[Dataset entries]

BEGIN

(** * The properties on the test scenario *)

Lemma proof_round_trip_witness :
  ∃ rootHash proof,
    getRootHash test_tree = Ok rootHash ∧
    generateProof test_tree 1 = Ok proof ∧
    verifyProof rootHash proof "data2" = true.
Proof.
  apply (proof_round_trip test_data test_tree 1 "data2");
    [reflexivity|by vm_compute|reflexivity].
Defined.

Lemma getPathFromLeafToRoot_spec_witness :
  ∃ path,
    getPathFromLeafToRoot (mkNode treeHeight 13) = Some path ∧
    length path = Z.to_nat treeHeight ∧
    path !! 0%nat = Some (mkNode treeHeight 13) ∧
    (∀ (k : nat) a b,
        path !! k = Some a → path !! S k = Some b →
        level b = level a - 1 ∧ index b = index a `div` 2) ∧
    (∃ a, last path = Some a ∧ level a = 1) ∧
    (∀ (k : nat) a, path !! k = Some a → 0 ≤ index a < 2 ^ level a).
Proof. apply (getPathFromLeafToRoot_spec 13). by vm_compute. Defined.

Lemma tamper_sensitivity_witness :
  verifyProof test_root test_proof "fake data" = false.
Proof.
  apply (tamper_sensitivity test_data test_tree 1 "data2" "fake data"
           test_root test_proof).
  - reflexivity.
  - by vm_compute.
  - reflexivity.
  - discriminate.
  - reflexivity.
  - reflexivity.
  - by vm_compute.
  - vm_compute. repeat split; intros _ Heq; discriminate Heq.
Defined.

Lemma currentRootHash_fresh_witness :
  (currentTreeSize test_tree ≠ 0 →
   getNodeHash test_tree (mkNode 0 0) = Some (currentRootHash test_tree)) ∧
  (currentTreeSize test_tree = 0 →
   currentRootHash test_tree = 0 ∧
   getRootHash test_tree = Throw MerkleTreeEmptyException).
Proof.
  apply (currentRootHash_fresh test_tree).
  apply reachable_addAll, reachable_empty.
Defined.

Lemma addHashOf_all_or_nothing_witness :
  let size := currentTreeSize test_tree in
  let r := (addHashOf "data4" test_tree).1 in
  let t' := (addHashOf "data4" test_tree).2 in
  (r = Ok () ∧
   treeLeafNodes t'
   = <[Z.to_nat size := hash_string "data4"]> (treeLeafNodes test_tree) ∧
   array_read (treeLeafNodes t') size = Some (hash_string "data4") ∧
   currentTreeSize t' = size + 1 ∧
   getNodeHash t' (mkNode 0 0) = Some (currentRootHash t'))
  ∨
  (r = Throw MerkleTreeFullException ∧ t' = test_tree).
Proof.
  apply (addHashOf_all_or_nothing test_tree "data4").
  split; [reflexivity|by vm_compute].
Defined.

Lemma error_boundaries_witness :
  let size := currentTreeSize test_tree in
  ((addHashOf "data4" test_tree).1 = Throw MerkleTreeFullException
   ↔ size = treeCapacity) ∧
  (size ≠ treeCapacity → (addHashOf "data4" test_tree).1 = Ok ()) ∧
  (getRootHash test_tree = Throw MerkleTreeEmptyException ↔ size = 0) ∧
  (size ≠ 0 → ∃ rootHash, getRootHash test_tree = Ok rootHash) ∧
  (generateProof test_tree 7 = Throw MerkleTreeEmptyException ↔ size = 0) ∧
  (size ≠ 0 →
   (generateProof test_tree 7 = Throw MerkleNodeIndexOutOfRangeException
    ↔ 7 >= size)) ∧
  (size ≠ 0 → 7 < size → ∃ proof, generateProof test_tree 7 = Ok proof).
Proof.
  apply (error_boundaries test_tree "data4" 7).
  - split; [reflexivity|by vm_compute].
  - by vm_compute.
Defined.

Lemma root_hash_deterministic_witness :
  getRootHash test_tree = getRootHash test_tree ∧
  getRootHash test_tree = Ok (rootOfData test_data).
Proof.
  apply (root_hash_deterministic test_data test_tree test_tree); reflexivity.
Defined.

Lemma sibling_leaves_exchange_witness :
  let t' := withLeaves test_tree (swapSiblingLeaves 0 (treeLeafNodes test_tree)) in
  (∀ node,
      0 ≤ level node ≤ treeHeight → 0 ≤ index node < 2 ^ level node →
      node ≠ mkNode treeHeight (2 * 0) → node ≠ mkNode treeHeight (2 * 0 + 1) →
      getNodeHash t' node = getNodeHash test_tree node) ∧
  getNodeHash t' (mkNode 0 0) = getNodeHash test_tree (mkNode 0 0) ∧
  getRootHash t' = getRootHash test_tree ∧
  (∀ j, 0 ≤ j → j ≠ 2 * 0 → j ≠ 2 * 0 + 1 →
      generateProof t' j = generateProof test_tree j) ∧
  (∀ j proof d rootHash rootHash',
      0 ≤ j → j ≠ 2 * 0 → j ≠ 2 * 0 + 1 →
      generateProof test_tree j = Ok proof →
      getNodeHash test_tree (mkNode 0 0) = Some rootHash →
      verifyProof rootHash proof d = true →
      getNodeHash t' (mkNode 0 0) = Some rootHash' →
      verifyProof rootHash' proof d = true).
Proof.
  apply (sibling_leaves_exchange test_tree 0).
  - split; [reflexivity|by vm_compute].
  - done.
  - by vm_compute.
Defined.

(** * Where the code departs from a stated property *)

(** C1 as stated asks for child hashes [l], [r] whose two orders combine
    to different parents; no hash engine has such a pair. *)
Lemma combine_never_order_sensitive :
  ¬ ∃ (H : StdHash) (l r : Z), combine l r ≠ combine r l.
Proof. intros (H & l & r & Hne). apply Hne, combine_sym. Qed.

(** C4 as stated includes the freshly constructed tree; under the FNV-1a
    engine its stored root hash, 0, is not the hash of the node (0, 0)
    over the all-zero leaf array. *)
Lemma empty_tree_root_not_recomputed :
  reachable emptyTree ∧
  getNodeHash emptyTree (mkNode 0 0) ≠ Some (currentRootHash emptyTree).
Proof. split; [apply reachable_empty|by vm_compute]. Qed.

(** C10 as stated speaks of every node; the two exchanged leaves are nodes
    too, and in the test tree the hash of the leaf (treeHeight, 0) is
    another one after the exchange of the leaves 0 and 1. *)
Lemma exchanged_leaf_hash_changes :
  let t' := withLeaves test_tree (swapSiblingLeaves 0 (treeLeafNodes test_tree)) in
  wf test_tree ∧
  getNodeHash t' (mkNode treeHeight 0) ≠ getNodeHash test_tree (mkNode treeHeight 0).
Proof. split; [split; [reflexivity|by vm_compute]|by vm_compute]. Qed.

(** * The cases of merkle_tree_tests.cpp, run on the model *)

Example test_adding_33rd_node_throws :
  (addAll (replicate (Z.to_nat treeCapacity) "data") emptyTree).1 = Ok () ∧
  addHashOf "33rd data node" full_tree = (Throw MerkleTreeFullException, full_tree).
Proof. by vm_compute. Qed.

Example test_root_hash_of_empty_tree_throws :
  getRootHash emptyTree = Throw MerkleTreeEmptyException.
Proof. reflexivity. Qed.

Example test_proof_for_out_of_range_index_throws :
  generateProof full_tree treeCapacity = Throw MerkleNodeIndexOutOfRangeException.
Proof. by vm_compute. Qed.

Example test_proof_for_empty_tree_throws :
  generateProof emptyTree 0 = Throw MerkleTreeEmptyException.
Proof. reflexivity. Qed.

Example test_valid_proof_returns_true :
  getRootHash test_tree = Ok test_root ∧
  generateProof test_tree 1 = Ok test_proof ∧
  verifyProof test_root test_proof "data2" = true.
Proof. by vm_compute. Qed.

Example test_invalid_proof_returns_false :
  verifyProof test_root test_proof "fake data" = false.
Proof. by vm_compute. Qed.

Example test_proof_invalid_after_adding :
  getRootHash test_tree_later = Ok (currentRootHash test_tree_later) ∧
  verifyProof (currentRootHash test_tree_later) test_proof "data2" = false.
Proof. by vm_compute. Qed.

(** * The identity engine

    It never collides on [std::size_t], and it maps the all-zero leaf
    array to the root hash 0, the initial value of [currentRootHash]. *)

Lemma identity_hash_no_collision proof : ∀ c c',
  @no_collision_along identity_hash c c' proof.
Proof.
  induction proof as [|p ps IH]; intros c c'; [done|]. split; [|apply IH].
  simpl. unfold wrap. by rewrite !Z.mod_mod.
Qed.

Example empty_tree_root_identity_hash :
  @getNodeHash identity_hash emptyTree (mkNode 0 0)
  = Some (currentRootHash emptyTree).
Proof. by vm_compute. Qed.

(** * Further properties of the code *)

Section NodeArithmetic.

Context `{StdHash}.

Lemma siblingIndex_involutive j : siblingIndex (siblingIndex j) = j.
Proof.
  destruct (siblingIndex_cases j) as [(Hj&Hs&_)|(Hj&Hs&_)];
    destruct (siblingIndex_cases (siblingIndex j)) as [(Hj'&->&_)|(Hj'&->&_)];
    rewrite Hs in *; lia.
Qed.

Lemma siblingIndex_in_size_t j : in_size_t j → in_size_t (siblingIndex j).
Proof.
  unfold in_size_t, size_t_modulus.
  destruct (siblingIndex_cases j) as [(?&->&?)|(?&->&?)]; lia.
Qed.

Lemma getSiblingNode_siblingIndex l j :
  in_size_t j → getSiblingNode (mkNode l j) = mkNode l (siblingIndex j).
Proof.
  intros Hj. pose proof (siblingIndex_in_size_t j Hj) as Hs.
  unfold getSiblingNode, siblingIndex in *. simpl.
  case_bool_decide; by rewrite wrap_small.
Qed.

(** X1: on every address whose index is a [std::size_t], [getSiblingNode]
    is its own inverse; the sibling is on the same level, has another
    index, the same parent index, and its index is again a
    [std::size_t] (no wrap-around at either end of the range). *)
Theorem getSiblingNode_involutive (n : MerkleNode) :
  in_size_t (index n) →
  getSiblingNode (getSiblingNode n) = n ∧
  level (getSiblingNode n) = level n ∧
  index (getSiblingNode n) ≠ index n ∧
  index (getSiblingNode n) `div` 2 = index n `div` 2 ∧
  in_size_t (index (getSiblingNode n)).
Proof.
  destruct n as [l j]. simpl. intros Hj.
  pose proof (siblingIndex_in_size_t j Hj) as Hs.
  rewrite !getSiblingNode_siblingIndex by done. simpl.
  rewrite siblingIndex_involutive.
  repeat split; try apply Hs.
  all: destruct (siblingIndex_cases j) as [(?&->&?)|(?&->&?)]; lia.
Qed.

(** X2: the two children of an address (index below 2^63, so that
    doubling does not wrap) are each other's sibling, lie on one common
    level, and halving the index of either gives back the parent's
    index. *)
Theorem children_are_siblings (n : MerkleNode) :
  0 ≤ index n < 2 ^ 63 →
  getSiblingNode (getLeftChild n) = getRightChild n ∧
  getSiblingNode (getRightChild n) = getLeftChild n ∧
  level (getLeftChild n) = level (getRightChild n) ∧
  index (getLeftChild n) `div` 2 = index n ∧
  index (getRightChild n) `div` 2 = index n.
Proof.
  destruct n as [l j]. simpl. intros Hj.
  unfold getLeftChild, getRightChild. simpl.
  assert (in_size_t (2 * j)) by (unfold in_size_t, size_t_modulus; lia).
  assert (in_size_t (2 * j + 1)) by (unfold in_size_t, size_t_modulus; lia).
  rewrite (wrap_small (2 * j)), (wrap_small (2 * j + 1)) by done.
  rewrite !getSiblingNode_siblingIndex by done.
  repeat split; try lia.
  all: f_equal.
  all: [> destruct (siblingIndex_cases (2 * j)) as [(?&->&?)|(?&?&?)]
        | destruct (siblingIndex_cases (2 * j + 1)) as [(?&?&?)|(?&->&?)] ]; lia.
Qed.

(** X3: along the path that [getPathFromLeafToRoot] returns for a leaf
    of the tree, every address is the left or the right child of the next
    one, and the last address is a child of the root (level 0, index 0). *)
Theorem path_steps_are_child_links (leafIndex : Z) path :
  0 ≤ leafIndex < 2 ^ treeHeight →
  getPathFromLeafToRoot (mkNode treeHeight leafIndex) = Some path →
  (∀ (k : nat) a b,
      path !! k = Some a → path !! S k = Some b →
      a = getLeftChild b ∨ a = getRightChild b) ∧
  (∀ a, last path = Some a →
      a = getLeftChild (mkNode 0 0) ∨ a = getRightChild (mkNode 0 0)).
Proof.
  intros Hleaf Hpath. change treeHeight with 5 in *.
  rewrite getPathFromLeafToRoot_eq in Hpath. injection Hpath as <-.
  assert (Hchild : ∀ l' l j, l' = l + 1 → 0 ≤ l < 5 → 0 ≤ j < 32 →
            mkNode l' j = getLeftChild (mkNode l (j `div` 2)) ∨
            mkNode l' j = getRightChild (mkNode l (j `div` 2))).
  { intros l' l j -> Hl Hj. unfold getLeftChild, getRightChild. simpl.
    rewrite !wrap_small by (apply in_size_t_small; lia).
    destruct (decide (j `mod` 2 = 0)); [left|right]; f_equal; lia. }
  split.
  - intros k a b Ha Hb.
    do 4 (destruct k as [|k]; [simplify_eq/=; apply Hchild; lia|]).
    destruct k; done.
  - intros a Ha. simplify_eq/=.
    replace 0 with (((((leafIndex `div` 2) `div` 2) `div` 2) `div` 2) `div` 2)
      at 2 4 by lia.
    apply Hchild; lia.
Qed.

END

Exercise: Find the lines above holding the word "either" and show them.

Task output:
    [std::size_t] (no wrap-around at either end of the range). *)
    level, and halving the index of either gives back the parent's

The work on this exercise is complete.